In the last blog, we discussed three foundational patterns for applying voice and artificial intelligence (AI). AI is the technology that allows this functionality to be possible with Voice as the mode of interaction. It's important to note that AI is capable of much more than we describe in these patterns, but the scope of this blog and previous one is really what the potential for consumer applications of AI in the near term. The next four patterns do attempt to tap into that potential, using data the consumer may or may not have (or be able to process) to help them make plans and decisions.
This pattern speaks to something that computers do very well - looking at large sets of data and finding patterns humans might not otherwise find. Think of home energy use, do you know why your electric bill was high or low last month? You might have a vague idea of how the weather might have affected your bill but you wouldn't really know exactly what happened or what you can do about it. But take a scenario where you could ask a digital assistant why your electric bill was high last month and what you can do to lower it next month. It could be possible to look at your energy usage and see that you were running certain appliances during peak rate hours and suggest that, for example, you run your dishwasher at 3am instead of 8pm. To apply this pattern, product teams should look at scenarios were consumer insights are limited by their inability to obtain or process the available data.
Recommender is very much related to the analytical pattern which can be applied to give the consumer actionable insights, the recommender pattern uses various large data sets to help make decisions. Think of a scenario where you're making a purchasing decision - should you purchase this item and, if so, for how much? For simple consumer items like a book or appliance, you might just be price checking a handful of websites for the best deal. But for something more complicated, like a house or a car, you might have a myriad of relevant data points that might dictate whether you should make an offer (and how much). Combining relevant recent sales, current market demand, feature valuation, current financing options, location, and even the weather could help you make the best decision possible. This is where machine learning shines and where product teams should work with their data scientists to bring large data sets to bear to help consumers with otherwise simple decisions.
Taking recommender a step further, we could actually have the skill act on the recommendations it gives. If I was planning an anniversary date night with my wife, not only might I want a recommendation for a restaurant, I would want make a reservation, put something on my calendar, and perhaps even schedule an Uber to pick us up. The concierge pattern doesn't just do one action but infers any related actions that might also be helpful for the consumer. For now, this will be left to product teams to determine helpful related actions and then build that into their systems. Later, we could anticipate AI being able to know that any time-based action should be put on the calendar and that transportation might be required.
The last pattern takes concierge a bit further. Agentive patterns trigger actions based on future-state conditions (i.e. "When X happens, do Y"). Let's say you're planning a vacation to Europe. You're flexible on the date and want to look for a good deal in a particular city. Ticket prices and the current exchange rate might factor into when you go. This is where an agentive system could be helpful in planning and reserving all the different elements of the trip. Product teams should look at the data and conditions that could trigger an action for a customer.
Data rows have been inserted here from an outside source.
(** * VexFlow MusicXML backend (src/musicxml.js): model and properties

    The backend reads a partwise MusicXML document (a DOM tree), builds a
    timewise grid of measures, stores the attribute blocks it meets and
    decodes the notes of a measure on request.  This file embeds the
    backend's functions as Rocq functions over a small model of the DOM and
    of JavaScript values, and proves properties of them. *)

From Stdlib Require Import ZArith String Ascii List Lia Bool DecimalString.
From stdpp Require Import base option list gmap strings.

Set Warnings "-register-all".

Open Scope string_scope.
Open Scope Z_scope.

(** ** JavaScript numbers, as far as the backend meets them

    Every number of the backend comes from [parseInt] or from integer
    arithmetic on such numbers, so a number is an integer or NaN. *)

Inductive number : Type :=
  | NaN : number
  | Int (z : Z) : number.

Global Instance number_eq_dec : EqDecision number.
Proof. solve_decision. Defined.

Definition num_mul (a b : number) : number :=
  match a, b with
  | Int x, Int y => Int (x * y)
  | _, _ => NaN
  end.

Definition num_sub (a b : number) : number :=
  match a, b with
  | Int x, Int y => Int (x - y)
  | _, _ => NaN
  end.

(** [a > 0], [a == k]: comparisons with NaN are false. *)
Definition num_gt (a : number) (k : Z) : bool :=
  match a with Int x => k <? x | NaN => false end.

Definition num_eq (a : number) (k : Z) : bool :=
  match a with Int x => x =? k | NaN => false end.

Definition num_isNaN (a : number) : bool :=
  match a with NaN => true | Int _ => false end.

(** Truthiness of a number: 0 and NaN are falsy. *)
Definition num_truthy (a : number) : bool :=
  match a with Int x => negb (x =? 0) | NaN => false end.

(** [Number.prototype.toString] on the numbers above. *)
Definition Z_toString (z : Z) : string := NilZero.string_of_int (Z.to_int z).

Definition num_toString (a : number) : string :=
  match a with Int x => Z_toString x | NaN => "NaN" end.

(** ** parseInt

    [parseInt(s)] without a radix: leading white space is skipped, a sign
    is read, a [0x]/[0X] prefix selects base 16, and the longest prefix of
    digits is the value; no digit at all gives NaN.  White space is the
    ASCII white space. *)

Definition is_space (a : ascii) : bool :=
  let n := nat_of_ascii a in
  ((9 <=? n) && (n <=? 13))%nat || (n =? 32)%nat.

Fixpoint skip_space (s : string) : string :=
  match s with
  | String a r => if is_space a then skip_space r else s
  | EmptyString => s
  end.

Definition digit_value (radix : Z) (a : ascii) : option Z :=
  let n := Z.of_nat (nat_of_ascii a) in
  let d :=
    if (48 <=? n) && (n <=? 57) then Some (n - 48)
    else if (97 <=? n) && (n <=? 122) then Some (n - 87)
    else if (65 <=? n) && (n <=? 90) then Some (n - 55)
    else None in
  match d with
  | Some v => if v <? radix then Some v else None
  | None => None
  end.

(** The digits of [s] in base [radix]; [acc] is [None] until a digit is read. *)
Fixpoint read_digits (radix : Z) (s : string) (acc : option Z) : option Z :=
  match s with
  | String a r =>
      match digit_value radix a with
      | Some v => read_digits radix r (Some (default 0 acc * radix + v))
      | None => acc
      end
  | EmptyString => acc
  end.

Definition parseInt (s : string) : number :=
  let s := skip_space s in
  let '(sign, s) :=
    match s with
    | String "-" r => (-1, r)
    | String "+" r => (1, r)
    | _ => (1, s)
    end in
  let '(radix, s) :=
    match s with
    | String "0" (String "x" r) => (16, r)
    | String "0" (String "X" r) => (16, r)
    | _ => (10, s)
    end in
  match read_digits radix s None with
  | Some v => Int (sign * v)
  | None => NaN
  end.

(** ** The DOM

    A node is an element (tag name, attributes, children) or a text node. *)

Inductive Node : Type :=
  | Element (name : string) (attributes : list (string * string)) (children : list Node)
  | Text (data : string).

Definition nodeName (n : Node) : string :=
  match n with
  | Element name _ _ => name
  | Text _ => "#text"
  end.

Definition childNodes (n : Node) : list Node :=
  match n with
  | Element _ _ children => children
  | Text _ => []
  end.

Fixpoint textContent (n : Node) : string :=
  match n with
  | Text data => data
  | Element _ _ children =>
      (fix concat (l : list Node) : string :=
         match l with
         | [] => ""
         | c :: l' => textContent c ++ concat l'
         end) children
  end.

(** [getAttribute(name)]: the value of the attribute, [None] (null) when the
    element has no such attribute. *)
Definition getAttribute (n : Node) (name : string) : option string :=
  match n with
  | Element _ attributes _ =>
      snd <$> List.find (fun kv => String.eqb (fst kv) name) attributes
  | Text _ => None
  end.

(** The element descendants of [n] named [tag], in document order, [n]
    itself included when [self] is set. *)
Fixpoint descendants (self : bool) (tag : string) (n : Node) : list Node :=
  match n with
  | Text _ => []
  | Element name _ children =>
      ((if self && String.eqb name tag then [n] else []) ++
       (fix each (l : list Node) : list Node :=
          match l with
          | [] => []
          | c :: l' => descendants true tag c ++ each l'
          end) children)%list
  end.

Definition getElementsByTagName (n : Node) (tag : string) : list Node :=
  descendants false tag n.

(** ** Errors and results *)

Inductive error : Type :=
  | RERR (code message : string)     (* Vex.RuntimeError *)
  | TypeError (what : string)        (* property access on undefined or null,
                                        or a call of what is no function *)
  | RangeError (what : string).      (* new Array(n) with a bad length *)

Inductive result (A : Type) : Type :=
  | Ok (a : A)
  | Err (e : error).
Arguments Ok {A} a.
Arguments Err {A} e.

Definition bind {A B : Type} (r : result A) (f : A -> result B) : result B :=
  match r with
  | Ok a => f a
  | Err e => Err e
  end.

Notation "x <- r ;; k" := (bind r (fun x => k))
  (at level 100, r at next level, right associativity, only parsing).

(** [o] when it is defined; a TypeError named [what] when a property is read
    off an undefined value. *)
Definition defined {A : Type} (what : string) (o : option A) : result A :=
  match o with
  | Some a => Ok a
  | None => Err (TypeError what)
  end.

(** [elem.getElementsByTagName(tag)[0].textContent] *)
Definition firstText (elem : Node) (tag : string) : result string :=
  e <- defined tag (head (getElementsByTagName elem tag)) ;;
  Ok (textContent e).

(** ** JavaScript arrays

    An array has elements at some indices and a length; [arr[i] = x] beyond
    the length extends it and leaves holes. *)

Module JSArray.

Record t (A : Type) : Type := mk { elems : gmap nat A; length : nat }.
Arguments mk {A} elems length.
Arguments elems {A} _.
Arguments length {A} _.

Definition empty {A : Type} : t A := mk ∅ 0%nat.

(** [new Array(n)] for a natural number [n]: [n] holes. *)
Definition holes {A : Type} (n : nat) : t A := mk ∅ n.

Definition get {A : Type} (a : t A) (i : nat) : option A := elems a !! i.

(** [i in a] *)
Definition has {A : Type} (a : t A) (i : nat) : bool := bool_decide (is_Some (elems a !! i)).

(** [a[i] = x] *)
Definition set {A : Type} (a : t A) (i : nat) (x : A) : t A :=
  mk (<[i := x]> (elems a)) (Nat.max (length a) (S i)).

End JSArray.

(** ** Attribute snapshots

    [parseAttributes] stores, for a measure and a part, an object whose keys
    are the names of the children of the [<attributes>] element it knows:
    [key], [time], [clef], [divisions], and [staves] (always null). *)

Inductive Clef : Type := treble | bass.

Global Instance Clef_eq_dec : EqDecision Clef.
Proof. solve_decision. Defined.

(** The [clef] key holds a clef name or null, or an array of them, one slot
    per staff. *)
Inductive ClefAttr : Type :=
  | ClefScalar (c : option Clef)
  | ClefPerStaff (a : JSArray.t (option Clef)).

Record KeyAttr : Type := mkKey { fifths : number }.

Record TimeSig : Type := mkTime { num_beats : number; beat_value : number }.

Record Attributes : Type := mkAttributes {
  staves : option unit;
  key : option KeyAttr;
  time : option TimeSig;
  clef : option ClefAttr;
  divisions : option number
}.

(** The object [{}]. *)
Definition noAttributes : Attributes := mkAttributes None None None None None.

(** ** The backend object *)

Record MusicXML : Type := mkMusicXML {
  measures : JSArray.t (JSArray.t Node);
  numStaves : JSArray.t number;
  attributes : JSArray.t (JSArray.t Attributes);
  valid : option bool
}.

(** The object the constructor builds; [valid] is not set yet. *)
Definition newMusicXML : MusicXML :=
  mkMusicXML JSArray.empty JSArray.empty JSArray.empty None.

Definition set_measures (v : JSArray.t (JSArray.t Node)) (this : MusicXML) : MusicXML :=
  mkMusicXML v (numStaves this) (attributes this) (valid this).
Definition set_numStaves (v : JSArray.t number) (this : MusicXML) : MusicXML :=
  mkMusicXML (measures this) v (attributes this) (valid this).
Definition set_attributes (v : JSArray.t (JSArray.t Attributes)) (this : MusicXML) : MusicXML :=
  mkMusicXML (measures this) (numStaves this) v (valid this).
Definition set_valid (v : bool) (this : MusicXML) : MusicXML :=
  mkMusicXML (measures this) (numStaves this) (attributes this) (Some v).

Definition isValid (this : MusicXML) : option bool := valid this.

Definition getNumberOfMeasures (this : MusicXML) : nat := JSArray.length (measures this).

(** The snapshot stored for a measure and a part, if there is one. *)
Definition snapshot (this : MusicXML) (i p : nat) : option Attributes :=
  row ← JSArray.get (attributes this) i; JSArray.get row p.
Even in this form, this pattern is probably not feasible quite yet but we're not far away from it being possible with most intelligent agents. Further forward, we could combine this with the Inferential and recommender patterns and to actually suggest vacation packages and destinations that you would like based on your prior actions and preferences.
Reemphasizing that last point, many of the patterns are interrelated and several could be applied to a particular use case. This framing of how Voice and AI could be used to help product teams think about where to start when applying these technologies for consumer use.